[Data items]
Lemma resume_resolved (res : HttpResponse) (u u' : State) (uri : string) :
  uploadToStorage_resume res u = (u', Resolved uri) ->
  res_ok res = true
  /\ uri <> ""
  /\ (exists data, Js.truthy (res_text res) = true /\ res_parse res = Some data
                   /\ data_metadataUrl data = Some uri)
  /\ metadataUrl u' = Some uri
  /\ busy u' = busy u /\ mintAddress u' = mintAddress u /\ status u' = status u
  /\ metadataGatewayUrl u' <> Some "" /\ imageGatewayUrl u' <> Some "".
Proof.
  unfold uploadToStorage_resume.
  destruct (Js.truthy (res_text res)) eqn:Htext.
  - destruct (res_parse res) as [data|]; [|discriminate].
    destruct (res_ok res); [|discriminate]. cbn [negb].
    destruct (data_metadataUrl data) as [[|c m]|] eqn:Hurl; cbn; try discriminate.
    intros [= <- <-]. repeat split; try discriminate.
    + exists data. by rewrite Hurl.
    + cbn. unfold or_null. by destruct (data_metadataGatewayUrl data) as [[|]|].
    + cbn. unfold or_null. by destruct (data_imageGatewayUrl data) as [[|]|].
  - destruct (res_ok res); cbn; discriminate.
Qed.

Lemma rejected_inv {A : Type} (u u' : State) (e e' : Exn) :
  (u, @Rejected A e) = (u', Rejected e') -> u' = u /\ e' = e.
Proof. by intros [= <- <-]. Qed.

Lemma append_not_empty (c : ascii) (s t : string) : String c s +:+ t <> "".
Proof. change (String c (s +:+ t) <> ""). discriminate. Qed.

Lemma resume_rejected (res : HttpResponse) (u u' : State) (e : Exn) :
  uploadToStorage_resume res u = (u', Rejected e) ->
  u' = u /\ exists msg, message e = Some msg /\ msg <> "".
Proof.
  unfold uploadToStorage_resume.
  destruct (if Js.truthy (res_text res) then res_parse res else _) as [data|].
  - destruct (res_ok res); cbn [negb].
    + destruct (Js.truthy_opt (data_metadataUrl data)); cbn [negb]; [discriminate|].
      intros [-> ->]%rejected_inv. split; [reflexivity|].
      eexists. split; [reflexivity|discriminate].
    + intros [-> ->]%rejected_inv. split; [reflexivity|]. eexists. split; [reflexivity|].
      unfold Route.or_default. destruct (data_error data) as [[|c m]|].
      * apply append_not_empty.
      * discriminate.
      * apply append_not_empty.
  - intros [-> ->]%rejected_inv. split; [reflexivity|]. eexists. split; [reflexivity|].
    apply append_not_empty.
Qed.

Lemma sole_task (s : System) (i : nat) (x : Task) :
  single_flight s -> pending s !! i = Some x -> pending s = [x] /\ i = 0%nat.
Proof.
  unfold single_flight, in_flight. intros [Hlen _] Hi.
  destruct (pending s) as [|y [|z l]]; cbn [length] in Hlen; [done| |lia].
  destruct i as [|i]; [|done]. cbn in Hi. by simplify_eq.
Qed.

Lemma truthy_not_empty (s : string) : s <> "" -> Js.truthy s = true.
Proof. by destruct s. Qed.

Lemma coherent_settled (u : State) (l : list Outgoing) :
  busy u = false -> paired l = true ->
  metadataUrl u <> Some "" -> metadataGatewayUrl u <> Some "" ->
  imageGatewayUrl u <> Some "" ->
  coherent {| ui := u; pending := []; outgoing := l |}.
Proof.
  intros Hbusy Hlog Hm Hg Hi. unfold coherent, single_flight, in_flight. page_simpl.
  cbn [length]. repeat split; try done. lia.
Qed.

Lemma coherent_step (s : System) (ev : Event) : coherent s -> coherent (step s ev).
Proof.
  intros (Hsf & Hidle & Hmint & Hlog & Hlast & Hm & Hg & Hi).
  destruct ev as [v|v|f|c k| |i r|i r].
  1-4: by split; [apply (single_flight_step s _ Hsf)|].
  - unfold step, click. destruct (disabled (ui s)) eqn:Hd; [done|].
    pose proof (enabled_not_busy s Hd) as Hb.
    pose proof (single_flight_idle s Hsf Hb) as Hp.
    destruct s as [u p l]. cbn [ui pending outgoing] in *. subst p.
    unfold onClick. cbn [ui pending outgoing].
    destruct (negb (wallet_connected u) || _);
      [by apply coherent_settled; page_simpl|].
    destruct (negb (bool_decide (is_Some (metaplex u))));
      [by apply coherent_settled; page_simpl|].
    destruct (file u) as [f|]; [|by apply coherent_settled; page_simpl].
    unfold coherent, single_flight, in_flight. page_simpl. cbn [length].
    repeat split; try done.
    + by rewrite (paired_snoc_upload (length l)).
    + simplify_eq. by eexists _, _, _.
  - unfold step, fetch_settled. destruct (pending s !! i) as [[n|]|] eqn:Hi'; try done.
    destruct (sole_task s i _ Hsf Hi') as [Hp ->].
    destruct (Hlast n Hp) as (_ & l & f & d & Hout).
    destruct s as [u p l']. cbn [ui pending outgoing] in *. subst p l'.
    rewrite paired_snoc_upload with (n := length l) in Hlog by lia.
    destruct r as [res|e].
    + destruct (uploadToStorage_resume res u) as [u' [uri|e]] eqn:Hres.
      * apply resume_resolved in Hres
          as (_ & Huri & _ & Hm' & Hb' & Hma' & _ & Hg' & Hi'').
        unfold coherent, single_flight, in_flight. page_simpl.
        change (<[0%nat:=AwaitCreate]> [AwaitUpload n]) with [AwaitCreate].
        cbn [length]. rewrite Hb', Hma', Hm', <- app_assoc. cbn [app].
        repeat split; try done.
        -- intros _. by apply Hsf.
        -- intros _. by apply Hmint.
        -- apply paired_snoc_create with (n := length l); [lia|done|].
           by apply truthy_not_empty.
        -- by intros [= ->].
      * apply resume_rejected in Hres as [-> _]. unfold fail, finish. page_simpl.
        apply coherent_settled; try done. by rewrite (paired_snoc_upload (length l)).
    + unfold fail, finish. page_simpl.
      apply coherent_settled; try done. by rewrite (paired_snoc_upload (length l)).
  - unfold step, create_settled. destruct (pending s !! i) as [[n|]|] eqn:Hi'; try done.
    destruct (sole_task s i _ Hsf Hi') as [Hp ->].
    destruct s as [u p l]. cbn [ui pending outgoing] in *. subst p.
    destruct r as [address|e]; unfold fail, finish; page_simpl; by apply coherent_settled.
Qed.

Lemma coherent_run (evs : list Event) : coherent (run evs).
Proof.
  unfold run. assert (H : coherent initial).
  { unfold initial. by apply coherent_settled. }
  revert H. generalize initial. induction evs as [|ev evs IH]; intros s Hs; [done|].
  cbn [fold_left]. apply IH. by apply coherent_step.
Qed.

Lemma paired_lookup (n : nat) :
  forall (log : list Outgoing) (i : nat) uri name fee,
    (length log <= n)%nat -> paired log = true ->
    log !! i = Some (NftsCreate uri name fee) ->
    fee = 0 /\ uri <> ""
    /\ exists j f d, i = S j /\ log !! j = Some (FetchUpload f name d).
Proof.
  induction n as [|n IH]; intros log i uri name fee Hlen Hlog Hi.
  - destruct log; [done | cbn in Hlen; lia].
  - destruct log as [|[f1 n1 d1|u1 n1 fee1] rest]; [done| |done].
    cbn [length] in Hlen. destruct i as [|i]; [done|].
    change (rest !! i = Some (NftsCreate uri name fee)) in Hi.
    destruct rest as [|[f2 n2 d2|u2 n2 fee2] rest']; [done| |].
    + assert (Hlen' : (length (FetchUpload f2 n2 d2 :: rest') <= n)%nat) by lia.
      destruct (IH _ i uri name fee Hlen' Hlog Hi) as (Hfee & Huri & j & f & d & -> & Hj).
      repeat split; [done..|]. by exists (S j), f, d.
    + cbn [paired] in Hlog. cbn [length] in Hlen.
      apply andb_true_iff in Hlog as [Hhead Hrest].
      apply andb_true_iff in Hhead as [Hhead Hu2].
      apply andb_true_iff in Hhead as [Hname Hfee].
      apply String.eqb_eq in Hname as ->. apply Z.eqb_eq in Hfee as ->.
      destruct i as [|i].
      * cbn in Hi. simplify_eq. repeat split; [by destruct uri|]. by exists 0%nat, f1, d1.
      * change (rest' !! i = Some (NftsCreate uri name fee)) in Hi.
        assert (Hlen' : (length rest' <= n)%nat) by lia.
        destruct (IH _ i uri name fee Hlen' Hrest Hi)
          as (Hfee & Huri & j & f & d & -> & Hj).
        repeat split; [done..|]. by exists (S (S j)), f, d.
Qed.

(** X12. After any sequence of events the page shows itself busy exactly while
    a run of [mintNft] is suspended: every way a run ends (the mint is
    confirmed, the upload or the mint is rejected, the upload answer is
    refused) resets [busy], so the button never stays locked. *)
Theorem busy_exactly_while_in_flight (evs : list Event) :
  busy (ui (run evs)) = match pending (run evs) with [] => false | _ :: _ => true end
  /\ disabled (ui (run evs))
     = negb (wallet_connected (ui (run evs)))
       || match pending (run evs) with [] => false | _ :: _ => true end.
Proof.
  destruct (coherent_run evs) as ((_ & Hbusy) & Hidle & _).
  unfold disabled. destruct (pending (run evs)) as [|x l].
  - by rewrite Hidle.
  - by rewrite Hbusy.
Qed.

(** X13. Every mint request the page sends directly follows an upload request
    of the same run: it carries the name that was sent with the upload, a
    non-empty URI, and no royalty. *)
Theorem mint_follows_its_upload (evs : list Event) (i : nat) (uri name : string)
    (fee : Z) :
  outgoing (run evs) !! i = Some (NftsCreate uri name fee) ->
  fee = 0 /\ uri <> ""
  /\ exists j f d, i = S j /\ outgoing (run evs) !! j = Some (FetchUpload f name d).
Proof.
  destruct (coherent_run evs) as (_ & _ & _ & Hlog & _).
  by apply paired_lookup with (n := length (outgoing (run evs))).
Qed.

* * *

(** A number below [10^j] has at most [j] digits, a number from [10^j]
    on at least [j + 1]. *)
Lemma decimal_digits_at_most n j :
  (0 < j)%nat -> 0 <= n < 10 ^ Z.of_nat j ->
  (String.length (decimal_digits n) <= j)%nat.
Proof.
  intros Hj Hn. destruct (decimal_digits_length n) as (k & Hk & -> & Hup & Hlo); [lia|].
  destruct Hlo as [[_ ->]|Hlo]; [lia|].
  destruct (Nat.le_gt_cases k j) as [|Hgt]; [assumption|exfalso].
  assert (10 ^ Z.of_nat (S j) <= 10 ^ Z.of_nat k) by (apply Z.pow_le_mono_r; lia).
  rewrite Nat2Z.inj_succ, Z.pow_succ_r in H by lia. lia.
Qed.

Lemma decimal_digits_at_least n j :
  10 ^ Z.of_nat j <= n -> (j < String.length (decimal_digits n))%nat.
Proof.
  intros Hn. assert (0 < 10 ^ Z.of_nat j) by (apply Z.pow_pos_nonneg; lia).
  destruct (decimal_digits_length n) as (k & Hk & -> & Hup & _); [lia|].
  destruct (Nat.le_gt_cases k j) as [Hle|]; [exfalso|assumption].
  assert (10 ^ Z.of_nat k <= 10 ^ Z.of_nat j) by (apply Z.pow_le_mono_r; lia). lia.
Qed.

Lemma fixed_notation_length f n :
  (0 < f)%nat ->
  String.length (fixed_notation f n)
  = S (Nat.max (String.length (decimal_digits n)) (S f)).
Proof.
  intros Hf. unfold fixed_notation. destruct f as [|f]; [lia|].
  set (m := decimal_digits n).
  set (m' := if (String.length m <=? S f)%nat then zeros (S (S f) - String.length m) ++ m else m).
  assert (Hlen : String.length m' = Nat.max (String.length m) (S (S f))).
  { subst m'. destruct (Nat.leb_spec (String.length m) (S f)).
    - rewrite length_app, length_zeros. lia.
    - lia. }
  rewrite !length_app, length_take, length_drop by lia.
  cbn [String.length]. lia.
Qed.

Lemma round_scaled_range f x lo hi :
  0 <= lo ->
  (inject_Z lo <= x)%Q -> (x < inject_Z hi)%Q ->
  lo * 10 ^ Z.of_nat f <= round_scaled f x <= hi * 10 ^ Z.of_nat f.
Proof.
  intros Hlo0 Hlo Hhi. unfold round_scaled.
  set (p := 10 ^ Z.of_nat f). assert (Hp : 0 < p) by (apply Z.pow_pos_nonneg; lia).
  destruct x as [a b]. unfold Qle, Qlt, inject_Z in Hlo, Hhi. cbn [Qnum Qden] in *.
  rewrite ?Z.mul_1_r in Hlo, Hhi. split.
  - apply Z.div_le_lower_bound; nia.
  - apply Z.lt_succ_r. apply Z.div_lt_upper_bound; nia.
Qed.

==

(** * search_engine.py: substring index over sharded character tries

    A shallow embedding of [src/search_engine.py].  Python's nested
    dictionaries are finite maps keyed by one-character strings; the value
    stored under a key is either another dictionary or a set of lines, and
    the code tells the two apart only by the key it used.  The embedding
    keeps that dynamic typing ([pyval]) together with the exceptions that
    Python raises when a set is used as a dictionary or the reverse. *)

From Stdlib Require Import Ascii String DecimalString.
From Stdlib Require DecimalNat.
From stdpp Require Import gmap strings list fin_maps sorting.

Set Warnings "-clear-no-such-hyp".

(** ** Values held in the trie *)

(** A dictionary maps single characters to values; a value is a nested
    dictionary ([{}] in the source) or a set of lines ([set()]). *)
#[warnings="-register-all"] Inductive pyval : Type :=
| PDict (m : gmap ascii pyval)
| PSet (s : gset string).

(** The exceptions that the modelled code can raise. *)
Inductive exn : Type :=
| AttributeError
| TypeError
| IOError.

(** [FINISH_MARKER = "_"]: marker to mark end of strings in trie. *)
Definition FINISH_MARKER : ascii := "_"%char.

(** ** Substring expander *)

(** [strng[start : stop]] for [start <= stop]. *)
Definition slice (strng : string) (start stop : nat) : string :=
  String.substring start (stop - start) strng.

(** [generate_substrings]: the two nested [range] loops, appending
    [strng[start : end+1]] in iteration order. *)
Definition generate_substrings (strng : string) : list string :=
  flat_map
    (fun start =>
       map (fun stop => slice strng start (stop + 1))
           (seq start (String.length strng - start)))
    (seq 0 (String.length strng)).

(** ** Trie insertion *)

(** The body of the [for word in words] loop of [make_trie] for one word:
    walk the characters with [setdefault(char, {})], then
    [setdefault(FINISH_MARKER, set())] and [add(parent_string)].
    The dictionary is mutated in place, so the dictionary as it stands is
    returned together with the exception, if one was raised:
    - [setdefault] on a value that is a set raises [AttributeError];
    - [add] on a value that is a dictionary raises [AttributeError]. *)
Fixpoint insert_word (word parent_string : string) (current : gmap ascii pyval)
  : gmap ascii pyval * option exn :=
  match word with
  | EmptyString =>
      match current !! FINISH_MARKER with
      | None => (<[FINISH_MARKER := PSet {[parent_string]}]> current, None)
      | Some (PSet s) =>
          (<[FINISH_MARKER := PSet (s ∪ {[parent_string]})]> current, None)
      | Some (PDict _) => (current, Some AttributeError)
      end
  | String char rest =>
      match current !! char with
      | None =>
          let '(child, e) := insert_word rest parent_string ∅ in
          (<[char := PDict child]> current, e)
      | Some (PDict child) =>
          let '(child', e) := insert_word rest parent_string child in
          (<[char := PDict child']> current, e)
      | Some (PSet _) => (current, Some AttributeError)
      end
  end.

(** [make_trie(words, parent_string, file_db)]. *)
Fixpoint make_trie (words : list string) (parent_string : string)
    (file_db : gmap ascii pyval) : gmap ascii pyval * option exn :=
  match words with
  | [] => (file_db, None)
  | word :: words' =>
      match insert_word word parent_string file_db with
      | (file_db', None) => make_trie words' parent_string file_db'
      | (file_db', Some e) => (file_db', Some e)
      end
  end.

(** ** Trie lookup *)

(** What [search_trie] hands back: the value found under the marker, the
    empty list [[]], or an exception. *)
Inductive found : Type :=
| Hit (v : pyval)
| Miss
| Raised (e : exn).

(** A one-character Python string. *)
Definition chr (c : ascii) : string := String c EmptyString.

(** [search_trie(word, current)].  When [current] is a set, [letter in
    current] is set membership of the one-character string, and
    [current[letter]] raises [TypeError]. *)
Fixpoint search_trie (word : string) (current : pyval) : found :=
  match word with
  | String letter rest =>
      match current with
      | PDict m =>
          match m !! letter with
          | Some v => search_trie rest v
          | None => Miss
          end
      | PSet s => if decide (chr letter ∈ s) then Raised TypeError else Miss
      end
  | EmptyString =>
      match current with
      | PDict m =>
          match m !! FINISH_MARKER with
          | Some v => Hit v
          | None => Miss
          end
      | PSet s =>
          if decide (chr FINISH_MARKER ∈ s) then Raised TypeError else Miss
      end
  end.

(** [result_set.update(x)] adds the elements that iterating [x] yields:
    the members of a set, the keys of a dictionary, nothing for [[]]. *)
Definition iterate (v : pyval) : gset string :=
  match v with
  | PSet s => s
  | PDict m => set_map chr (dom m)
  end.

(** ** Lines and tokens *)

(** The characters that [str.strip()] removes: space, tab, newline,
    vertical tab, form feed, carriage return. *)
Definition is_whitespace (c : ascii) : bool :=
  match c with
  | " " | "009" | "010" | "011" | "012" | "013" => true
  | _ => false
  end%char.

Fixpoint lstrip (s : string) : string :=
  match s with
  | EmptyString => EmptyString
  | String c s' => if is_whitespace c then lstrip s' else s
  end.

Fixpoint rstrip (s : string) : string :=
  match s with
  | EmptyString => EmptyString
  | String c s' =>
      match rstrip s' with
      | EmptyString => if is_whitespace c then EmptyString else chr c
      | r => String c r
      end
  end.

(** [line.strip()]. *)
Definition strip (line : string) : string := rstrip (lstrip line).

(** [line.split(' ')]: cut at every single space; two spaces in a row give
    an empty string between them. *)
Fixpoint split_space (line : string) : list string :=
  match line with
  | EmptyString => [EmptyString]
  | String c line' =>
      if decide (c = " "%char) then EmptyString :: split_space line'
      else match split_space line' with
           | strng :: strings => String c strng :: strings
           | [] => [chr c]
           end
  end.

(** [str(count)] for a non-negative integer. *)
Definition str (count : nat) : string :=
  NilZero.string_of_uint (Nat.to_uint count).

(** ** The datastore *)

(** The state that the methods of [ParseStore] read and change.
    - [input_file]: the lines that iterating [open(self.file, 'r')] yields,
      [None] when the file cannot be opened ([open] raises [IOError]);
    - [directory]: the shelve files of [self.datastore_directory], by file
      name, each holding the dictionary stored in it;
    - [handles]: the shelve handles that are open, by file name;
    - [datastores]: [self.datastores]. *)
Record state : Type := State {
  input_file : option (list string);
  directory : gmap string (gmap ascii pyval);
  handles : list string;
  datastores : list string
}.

EXERCISE GOAL:
Scan the entries above for the word "Import". Report the lines that hold it.

OUTPUT FOR THIS TASK:
From Stdlib Require Import Ascii String DecimalString.
From stdpp Require Import gmap strings list fin_maps sorting.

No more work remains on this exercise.